• [Action item]:
Look through the records below for the line with "apply wp_bind, wp_peek; [done|].". Return that line and each one after it up to and including the line with "apply (long_name_overrun (fun", exactly.

• [Information]:
════════
(* ===== verification/XmlParse.v ===== *)
(** * The XML parser of gogoc ([gogoc-tsp/src/xml/xmlparse.c])

[XMLParse] walks once over the text of a node: it looks every child up in a
table, stores the values of the attributes in the table and hands the text of
the child to a handler.  It works on a copy of the text, in which it
terminates names and values by zeros; the tables are global and keep pointers
into that copy.  The copies are blocks of a heap here, and addresses are never
used twice, so that a pointer that outlives its copy is a stale pointer.  The
tables, the state of the handlers and which allocations succeed are
parameters. *)

From Stdlib Require Import ZifyNat.
From stdpp Require Import base gmap list numbers strings.
From S2P Require Import Prelude Words CString.

(** ** Data *)

(** A pointer to a character of a block. *)
Definition char_ptr : Type := positive * nat.

Record tAttribute := mk_tAttribute { at_name : list Z; at_value : option char_ptr }.
Record tNode := mk_tNode { nd_name : list Z; nd_attributes : list tAttribute }.

(** The copies that are allocated, the number of allocations made, the tables
    and the state of the handlers. *)
Record xml {table info : Type} := mk_xml {
  blocks : gmap positive (list Z);
  next_block : positive;
  allocs : nat;
  tables : table -> list tNode;
  user : info;
}.
Arguments xml : clear implicits.

(** ** Characters and scanning *)

Definition LT : Z := 60.
Definition GT : Z := 62.
Definition SLASH : Z := 47.
Definition QUOTE : Z := 34.
Definition EQUAL : Z := 61.
Definition SPACE : Z := 32.

Definition isalpha (c : Z) : bool := ((65 <=? c) && (c <=? 90)) || ((97 <=? c) && (c <=? 122)).
Definition name_char (c : Z) : bool := isalpha c || is_digit c || (c =? 95).
Definition blank (c : Z) : bool := (c =? SPACE) || (c =? 9) || (c =? CR) || (c =? LF).
Definition value_char (c : Z) : bool := negb ((c =? LF) || (c =? CR) || (c =? GT) || (c =? QUOTE)).

(** [while (str[pos] && p (str[pos])) pos += 1]: how far [pos] moves. *)
Fixpoint scan (p : Z -> bool) (l : list Z) : res nat :=
  match l with
  | [] => Err OutOfBounds
  | c :: l' => if (c =? 0) || negb (p c) then Ok O else n ← scan p l'; Ok (S n)
  end.

(** The string that starts at the beginning of [l]. *)
Fixpoint read_cstr (l : list Z) : res (list Z) :=
  match l with
  | [] => Err OutOfBounds
  | c :: l' => if c =? 0 then Ok [] else s ← read_cstr l'; Ok (c :: s)
  end.

Fixpoint has_prefix (t s : list Z) : bool :=
  match t, s with
  | [], _ => true
  | a :: t', b :: s' => (a =? b) && has_prefix t' s'
  | _ :: _, [] => false
  end.

(** [strstr (s, t)] as an offset. *)
Fixpoint strstr (t s : list Z) : option nat :=
  if has_prefix t s then Some O else
  match s with
  | [] => None
  | _ :: s' => S <$> strstr t s'
  end.

Fixpoint find_name {A} (name_of : A -> list Z) (name : list Z) (l : list A) : option nat :=
  match l with
  | [] => None
  | a :: l' => if bool_decide (name = name_of a) then Some O else S <$> find_name name_of name l'
  end.

Definition findNode (name : list Z) (nodes : list tNode) : option nat := find_name nd_name name nodes.
Definition findAttribute (name : list Z) (attributes : list tAttribute) : option nat := find_name at_name name attributes.

Definition SkipBlanks (str : list Z) (pos : nat) : res nat :=
  n ← scan blank (drop pos str); Ok (pos + n)%nat.

(** The size of [endToken]. *)
Definition END_TOKEN : nat := 100.

Definition end_token (name : list Z) : list Z := [LT; SLASH] ++ name ++ [GT].

(** ** The parser *)

Section parser.
Context {table info : Type} `{EqDecision table} (malloc_ok : nat -> bool).
Notation xml := (xml table info).
(** A tag name of more than 96 characters overruns the buffer of the end tag. *)
Theorem long_name_overrun malloc_ok name c text w :
  (forall k, malloc_ok k = true) -> inv sk0 w -> zeroed (user w) -> name_ok name -> (96 < length name)%nat -> c <> 0 ->
  tspXMLParse malloc_ok (LT :: name ++ GT :: c :: text) w = Err OutOfBounds.
Proof.
  intros Hm Hinv Hz Hname Hlen Hc. apply tspXMLParse_fault; [done..|]. intros b w1 Hi. unfold parse_node.
  pose proof Hname as [Hchars _]. pose proof (all_chars_no_nul _ _ Hchars) as Hnn.
  apply andthen_fault. cbn [app]. rewrite <- app_assoc. cbn [app].
  eapply (wp_open_tag b [] [] name); [constructor|done|constructor|]. cbn [app]. rewrite Nat.add_0_r.
  apply bind_fault, (wp_read_at b [LT] name); [done|done|]. cbn [app].
  rewrite bool_decide_false by (destruct Hname as [_ (? & ? & -> & _)]; done). apply bind_fault, wp_gets.
  rewrite findNode_skel. destruct Hi as [_ Hskel]. cbn in Hskel. cbn [tables buf_set set_blocks]. rewrite Hskel.
  replace (find_name id name (sk0 Root).*1) with (@None nat).
  2: { symmetry. cbn. rewrite bool_decide_false; [done|]. intros ->. cbn in Hlen. lia. }
  apply andthen_fault. unfold unknown_tag.
  replace (LT :: name ++ 0 :: c :: text ++ [0]) with ((LT :: name) ++ 0 :: c :: text ++ [0]) by done.
  apply wp_bind, wp_peek; [done|]. apply wp_bind, wp_ret.
  replace ((LT :: name) ++ 0 :: c :: text ++ [0]) with (((LT :: name) ++ [0]) ++ c :: text ++ [0]) by (by rewrite <- app_assoc).
  apply wp_bind, wp_peek; [rewrite length_app; cbn; lia|]. rewrite (proj2 (Z.eqb_neq c 0)) by done. cbn [andb].
  apply wp_ret. cbn beta iota. unfold node_content. rewrite <- app_assoc.
  apply bind_fault, (wp_read_at b [LT] name); [done|done|].
  unfold mbind, st_bind at 1, lift, guard_or. rewrite (proj2 (Nat.leb_gt _ _)); [done|].
  unfold end_token, END_TOKEN. rewrite !length_app. cbn [length]. lia.
Qed.

Lemma long_name_overrun_witness : tspXMLParse (fun _ => true) (LT :: repeat 97 97 ++ [GT; LT]) xml0 = Err OutOfBounds.
Proof.
  apply (long_name_overrun (fun _ => true) (repeat 97 97) LT []); [done|apply inv_xml0|done| |cbn; lia|done].
  apply (bool_decide_unpack _). vm_compute. exact I.
Defined.

(** The structure after [memset], before the next message. *)
Definition next_message (w : xml table tunnel) : xml table tunnel := set_user tunnel0 w.

Definition with_mtu : list Z := quoted "<tunnel action='info' mtu='1280'></tunnel>".
Definition without_mtu : list Z := quoted "<tunnel action='info'></tunnel>".

(** The tables keep the pointers of the last message: an attribute that the
    next message does not give is read from memory that was freed. *)
Theorem missing_attribute_is_stale :
  exists w, tspXMLParse (fun _ => true) with_mtu xml0 = Ok (0, w) /\
    tspXMLParse (fun _ => true) without_mtu xml0 <> Err UseAfterFree /\
    tspXMLParse (fun _ => true) without_mtu (next_message w) = Err UseAfterFree.
Proof. eexists. split; [vm_compute; reflexivity|]. split; [vm_compute; discriminate|]. vm_compute. reflexivity. Qed.

(** An address without a type is compared through a null pointer. *)
Example untyped_address_is_null :
  tspXMLParse (fun _ => true) (str "<tunnel><client><address>::1</address></client></tunnel>") xml0 = Err NullDeref.
Proof. vm_compute. reflexivity. Qed.

(** A prefix without content takes the rest of its level as its value. *)
Example simple_prefix_takes_the_rest :
  exists w, tspXMLParse (fun _ => true)
      (quoted "<tunnel><client><router protocol='bgp'><prefix length='48'/><as number='1'/></router></client></tunnel>") xml0 = Ok (0, w) /\
    fields (user w) prefix = Some (Live (quoted "<as number='1'/>")).
Proof. eexists. split; [vm_compute; reflexivity|]. vm_compute. reflexivity. Qed.

(** Text that does not start with a tag is reported as parsed: the position of
    the error is 0. *)
Example error_at_start_is_success :
  exists w, tspXMLParse (fun _ => true) (str "503 busy") xml0 = Ok (0, w) /\ fields (user w) action = None.
Proof. eexists. split; [vm_compute; reflexivity|]. vm_compute. reflexivity. Qed.
Definition set_if_v6udpv4 (name : list Z) (c : tun_conf) : tun_conf :=
  mk_tun_conf (if_tunnel_v6v4 c) (Some name) (if_tunnel_v4v6 c) (if_prefix c) (host_type c) (nodaemon c).

(** The interval of the keep-alive, in seconds. *)
Definition interval (t : tunnel_fields) : Z := match t keepalive_interval with Some s => atoi s | None => 0 end.

(** The loop that follows a successful set-up; [None] as its status when the
    inputs end first. *)
Definition tunnel_runs (e : local_env) (t : tunnel_fields) (ty : list Z) : res (option status_code * world * list packet) :=
  if str_equal ty "v6udpv4" then TunMainLoop (interval t) (le_start e) (le_tun_turns e)
  else if str_equal ty "v6v4" then
    r ← tspPerformTunnelLoop (mk_tunnel_loop_config (interval t) 0) (le_start e) (le_turns e);
    Ok (fst r, snd r, [])
  else Ok (Some SUCCESS, world0, []).

(** The status, the commands, and the packets that were copied. *)
Definition tspStartLocal (e : local_env) (c : tun_conf) (t : tunnel_fields) : res (option status_code * list command * list packet) :=
  let failed := Ok (Some ERR_INTERFACE_SETUP_FAILED, [], []) in
  if negb (le_root e) then failed else
  if negb (nodaemon c) && negb (le_detached e) && negb (le_daemon e) then failed else
  ty ← from_option NullDeref (t type);
  if str_equal ty "v4v6" then failed else
  if str_equal ty "v6udpv4" && negb (le_tun e) then failed else
  c ← (if str_equal ty "v6udpv4" then name ← tun_name e; Ok (set_if_v6udpv4 name c) else Ok c);
  r ← tspSetupInterface c t (le_gateway e);
  let '(status, setup) := r in
  r ← (if bool_decide (status = SUCCESS) then tunnel_runs e t ty else Ok (Some status, world0, []));
  match r with
  | (Some status, _, packets) => teardown ← tspTearDownTunnel c t (le_gateway e); Ok (Some status, setup ++ teardown, packets)
  | (None, _, packets) => Ok (None, setup, packets)
  end.
End tunnel.

(** ** The arguments of the commands *)

(** A text of an address or a number: it holds no space and does not look like an
    option. *)
Definition address_text (a : list Z) : Prop := Forall (fun c => c ∈ IPAddrAny) a.

Definition own_words : list (list Z) := str <$> [
  "/sbin/route"; "/sbin/ifconfig"; "/usr/sbin/sysctl"; "/usr/bin/killall"; "/usr/sbin/rtadvd"; "rtadvd";
  "deletetunnel"; "tunnel"; "inet6"; "prefixlen"; "alias"; "mtu"; "1280"; "128"; "32"; "64"; "-inet6"; "default"; "change"; "add"; "delete";
  "-w"; "net.inet6.ip6.forwarding=1"; "net.inet6.ip6.accept_rtadv=0"; "-prefixlen"; "::1"]%string.

Section arguments.
Context (inet_pton : list Z -> option (list Z)) (inet_ntop : list Z -> list Z) (c : tun_conf).

(** Where an argument may come from: the program, its configuration, an address
    that was converted, or a field of the answer that is an address. *)
Definition allowed (a : list Z) : Prop :=
  a ∈ own_words \/ Some a = if_tunnel_v6v4 c \/ Some a = if_tunnel_v6udpv4 c \/ Some a = if_tunnel_v4v6 c \/ Some a = if_prefix c \/
  (exists x, a = inet_ntop x) \/ address_text a.

Definition allowed_arg (o : option (list Z)) : Prop := forall a, o = Some a -> allowed a.

Lemma sh_allowed args : Forall allowed_arg args -> Forall allowed (sh args).
Proof. induction 1 as [|o args Ho _ IH]; [constructor|]. cbn [sh]. destruct o as [a|]; [|constructor]. constructor; [by apply Ho|done]. Qed.

Lemma allowed_word s : bool_decide (str s ∈ own_words) = true -> allowed_arg (word s).
Proof. intros H%bool_decide_eq_true a [= <-]. by left. Qed.

Lemma IsAll_text allowed_chars o :
  forallb (fun x => existsb (Z.eqb x) IPAddrAny) allowed_chars = true -> IsAll allowed_chars o = true -> allowed_arg o.
Proof.
  intros Hsub H a ->. do 6 right. cbn in H. rewrite forallb_forall in H, Hsub. apply list.Forall_forall. intros x Hx%list_elem_of_In.
  apply H in Hx. apply existsb_exists in Hx as (y & Hy & ->%Z.eqb_eq). apply Hsub in Hy. apply existsb_exists in Hy as (z & Hz & ->%Z.eqb_eq).
  by apply list_elem_of_In.
Qed.

Lemma bad_zero b : 0 <= bad b /\ (bad b = 0 -> b = true).
Proof. destruct b; cbn; split; lia || done. Qed.

(** What the validation lets through. *)
Lemma validate_ok t : validate_tunnel_info t = 0 ->
  allowed_arg (t client_address_ipv4) /\ allowed_arg (t client_address_ipv6) /\ allowed_arg (t server_address_ipv4) /\
  allowed_arg (t server_address_ipv6) /\ allowed_arg (t prefix) /\ (is_Some (t prefix) -> allowed_arg (t prefix_length) /\ is_Some (t prefix_length)) /\
  is_Some (t client_address_ipv6) /\ is_Some (t server_address_ipv6).
Proof.
  unfold validate_tunnel_info. intros H.
  pose proof (bad_zero (IsAll IPv4Addr (t client_address_ipv4))) as [P1 H1]. pose proof (bad_zero (IsAll IPv6Addr (t client_address_ipv6))) as [P2 H2].
  pose proof (bad_zero (IsAll IPv4Addr (t server_address_ipv4))) as [P3 H3]. pose proof (bad_zero (IsAll IPv6Addr (t server_address_ipv6))) as [P4 H4].
  assert (0 <= match t client_dns_server_address_ipv6 with Some s => bad (IsAll IPv6Addr (Some s)) | None => 0 end) as Hdns
    by (destruct (t client_dns_server_address_ipv6); [apply bad_zero|done]).
  assert (forall s, t prefix = Some s -> IsAll IPAddrAny (Some s) = true /\ IsAll Numeric (t prefix_length) = true) as Hp.
  { intros s Es. rewrite Es in H. pose proof (bad_zero (IsAll IPAddrAny (Some s))) as [? ?]. pose proof (bad_zero (IsAll Numeric (t prefix_length))) as [? ?].
    split; auto with lia. }
  assert (0 <= match t prefix with Some s => bad (IsAll IPAddrAny (Some s)) + bad (IsAll Numeric (t prefix_length)) | None => 0 end) as Hpre.
  { destruct (t prefix) as [s|]; [|done]. pose proof (bad_zero (IsAll IPAddrAny (Some s))). pose proof (bad_zero (IsAll Numeric (t prefix_length))). lia. }
  specialize (H1 ltac:(lia)). specialize (H2 ltac:(lia)). specialize (H3 ltac:(lia)). specialize (H4 ltac:(lia)).
  split_and!.
  - by eapply IsAll_text, H1.
  - by eapply IsAll_text, H2.
  - by eapply IsAll_text, H3.
  - by eapply IsAll_text, H4.
  - destruct (t prefix) as [s|] eqn:Es; [|done]. eapply IsAll_text; [|apply (Hp s eq_refl)]. reflexivity.
  - intros [s Es]. destruct (Hp s Es) as [_ Hl]. split; [by eapply IsAll_text, Hl|]. by destruct (t prefix_length).
  - by destruct (t client_address_ipv6).
  - by destruct (t server_address_ipv6).
Qed.

Lemma kind_allowed ty : let '(i, l, _) := tunnel_kind c ty in allowed_arg i /\ allowed_arg l.
Proof.
  assert (allowed_arg (if_tunnel_v6v4 c) /\ allowed_arg (if_tunnel_v6udpv4 c) /\ allowed_arg (if_tunnel_v4v6 c)) as (H1 & H2 & H3)
    by (split_and!; intros a Ha; unfold allowed; auto 6).
  unfold tunnel_kind. destruct (str_equal ty "v6v4"); [split; [done|by apply allowed_word]|].
  destruct (str_equal ty "v6udpv4"); [split; [done|by apply allowed_word]|].
  destruct (str_equal ty "v4v6"); [split; [done|by apply allowed_word]|]. by split.
Qed.

#[local] Ltac commands_allowed :=
  unfold route, ifconfig;
  repeat (apply list.Forall_cons_2;
    [apply sh_allowed; repeat (apply list.Forall_cons_2; [first [assumption|apply allowed_word; vm_compute; reflexivity]|]); apply list.Forall_nil_2|]);
  apply list.Forall_nil_2.

(** What a server says does not become anything but addresses and numbers in the
    commands that set a tunnel up: when a value is anything else, no command is
    run. *)
Theorem setup_arguments_safe t gateway status cmds :
  tspSetupInterface inet_pton inet_ntop c t gateway = Ok (status, cmds) ->
  (status = SUCCESS \/ status = ERR_BAD_TUNNEL_PARAM /\ cmds = []) /\ Forall (Forall allowed) cmds.
Proof.
  unfold tspSetupInterface. destruct (Z.eqb_spec (validate_tunnel_info t) 0) as [Hv|]; cbn [negb]; [|intros [= <- <-]; auto].
  destruct (validate_ok t Hv) as (Hc4 & Hc6 & Hs4 & Hs6 & Hp & Hpl & _). intros E. inv_bind E.
  pose proof (kind_allowed v) as Hk. destruct (tunnel_kind c v) as [[i l] ty]. destruct Hk as [Hi Hl]. inv_bind E.
  assert (allowed_arg v0) as Hhome.
  { unfold home_address in E1. destruct (t prefix); [|by injection E1 as <-]. inv_bind E1. injection E1 as <-. intros a [= <-]. do 5 right. left. by eexists. }
  assert (allowed_arg (if_prefix c)) as Hif by (intros a Ha; unfold allowed; auto 6).
  inv_bind E. apply (inj Ok), pair_equal_spec in E as [<- <-]. split; [by left|].
  assert (Forall (Forall allowed) v1) as Hr.
  { destruct (is_router c t) eqn:Er; [|injection E2 as <-; constructor]. inv_bind E2. apply (inj Ok) in E2 as <-.
    assert (is_Some (t prefix)) as Hsome by (unfold is_router in Er; reflect_bools; done). destruct (Hpl Hsome) as [Hpl' _].
    apply Forall_app_2; [commands_allowed|]. apply Forall_app_2; [destruct v2; commands_allowed|commands_allowed]. }
  apply Forall_app_2; [destruct (bool_decide _); commands_allowed|]. apply Forall_app_2; [commands_allowed|].
  apply Forall_app_2; [destruct gateway; commands_allowed|done].
Qed.
End arguments.

(** ** The packets of a tunnel over UDP *)

(** No read fails; the keep-alive stops when it is asked to. *)
Definition reads_ok (i : tun_input) : Prop := ti_tun i <> Some None /\ ti_socket i <> Some None.
Definition loop_part (i : tun_input) : loop_input := mk_loop_input (ti_stop i) (ti_finish i) (ti_last i) 0.

Definition packets (i : tun_input) : list packet :=
  (match ti_tun i with Some (Some p) => [ToBroker (take TUN_BUFSIZE p)] | _ => [] end) ++
  (match ti_socket i with Some (Some p) => [ToHost (take TUN_BUFSIZE p)] | _ => [] end).

(** Why the loop ends in a turn. *)
Definition ended (s : status_code) (i : tun_input) : Prop :=
  s = SUCCESS /\ ti_stop i = true \/
  s = ERR_KEEPALIVE_TIMEOUT /\ ti_finish i = Some IEE_GENERAL_ECHO_TIMEOUT \/
  s = ERR_KEEPALIVE_ERROR /\ exists ret, ti_finish i = Some ret /\ ret <> IEE_SUCCESS.

(** The state of the keep-alive while the loop runs, and when it ends. *)
Definition in_loop (keepalive : bool) (w : world) : Prop := if keepalive then loop_inv w else w = world0.
Definition after_loop (keepalive : bool) (w : world) : Prop := if keepalive then stopped w else w = world0.

Lemma copied_ok ready to : ready <> Some None ->
  copied ready to = Ok (match ready with Some (Some p) => [to (take TUN_BUFSIZE p)] | _ => [] end).
Proof. by destruct ready as [[p|]|]. Qed.

Lemma keepalive_turn_ok keepalive i w :
  in_loop keepalive w -> clean_stop (loop_part i) ->
  exists s w', keepalive_turn keepalive i w = Ok (s, w') /\
    if negb (bool_decide (s = SUCCESS)) || ti_stop i then after_loop keepalive w' /\ ended s i else in_loop keepalive w'.
Proof.
  intros Hw Hc. unfold keepalive_turn. destruct keepalive; cbn [in_loop after_loop] in *.
  - destruct (thread_step_polled (loop_part i) w Hw) as (w1 & E1 & Hp). cbn [loop_part li_finish] in E1. rewrite E1. cbn [mbind res_bind].
    destruct (loop_keepalive_ok (loop_part i) w1 Hp Hc) as (s & w2 & E2 & Hw2 & Hs). unfold loop_part in E2. rewrite E2. exists s, w2. split; [done|].
    cbn [loop_part li_stop li_finish] in *. destruct (bool_decide (s = SUCCESS)) eqn:Es; cbn [negb andb orb] in *.
    + apply bool_decide_eq_true in Es as ->. destruct (ti_stop i) eqn:Et; [|done]. split; [done|]. left. done.
    + apply bool_decide_eq_false in Es. split; [done|]. unfold ended. destruct Hs as [|[?|(? & ret & ? & ? & _)]]; [done|by right; left|]. right. right. eauto.
  - subst w. exists SUCCESS, world0. split; [done|]. rewrite bool_decide_eq_true_2 by done. cbn [negb orb]. destruct (ti_stop i) eqn:Et; [|done].
    split; [done|]. by left.
Qed.

Lemma tun_loop_ok keepalive inputs w :
  in_loop keepalive w -> Forall reads_ok inputs -> Forall (fun i => clean_stop (loop_part i)) inputs ->
  exists s w' k, tun_loop keepalive inputs w = Ok (s, w', take k inputs ≫= packets) /\
    match s with
    | Some s => after_loop keepalive w' /\ exists i, inputs !! k = Some i /\ ended s i
    | None => k = length inputs /\ in_loop keepalive w'
    end.
Proof.
  intros Hw Hr Hc. revert w Hw. induction inputs as [|i inputs IH]; intros w Hw; cbn [tun_loop]; [by exists None, w, 0%nat|].
  apply list.Forall_cons in Hr as [[Hr1 Hr2] Hr]. apply list.Forall_cons in Hc as [Hc1 Hc].
  destruct (keepalive_turn_ok keepalive i w Hw Hc1) as (s & w1 & -> & Hs). cbn [mbind res_bind].
  destruct (negb (bool_decide (s = SUCCESS)) || ti_stop i).
  - exists (Some s), w1, 0%nat. destruct Hs. split; [done|]. split; [done|]. by exists i.
  - rewrite !copied_ok by done. cbn [mbind res_bind]. destruct (IH Hr Hc w1 Hs) as (s' & w' & k & -> & Hk). cbn [mbind res_bind].
    exists s', w', (S k). split; [|destruct s'; [done|by destruct Hk as [-> ?]]]. cbn [take mbind list_bind]. unfold packets at 2. by rewrite <- app_assoc.
Qed.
════════
• [Solution to the exercise]:
  apply wp_bind, wp_peek; [done|]. apply wp_bind, wp_ret.
  replace ((LT :: name) ++ 0 :: c :: text ++ [0]) with (((LT :: name) ++ [0]) ++ c :: text ++ [0]) by (by rewrite <- app_assoc).
  apply wp_bind, wp_peek; [rewrite length_app; cbn; lia|]. rewrite (proj2 (Z.eqb_neq c 0)) by done. cbn [andb].
  apply wp_ret. cbn beta iota. unfold node_content. rewrite <- app_assoc.
  apply bind_fault, (wp_read_at b [LT] name); [done|done|].
  unfold mbind, st_bind at 1, lift, guard_or. rewrite (proj2 (Nat.leb_gt _ _)); [done|].
  unfold end_token, END_TOKEN. rewrite !length_app. cbn [length]. lia.
Qed.

Lemma long_name_overrun_witness : tspXMLParse (fun _ => true) (LT :: repeat 97 97 ++ [GT; LT]) xml0 = Err OutOfBounds.
Proof.
  apply (long_name_overrun (fun _ => true) (repeat 97 97) LT []); [done|apply inv_xml0|done| |cbn; lia|done].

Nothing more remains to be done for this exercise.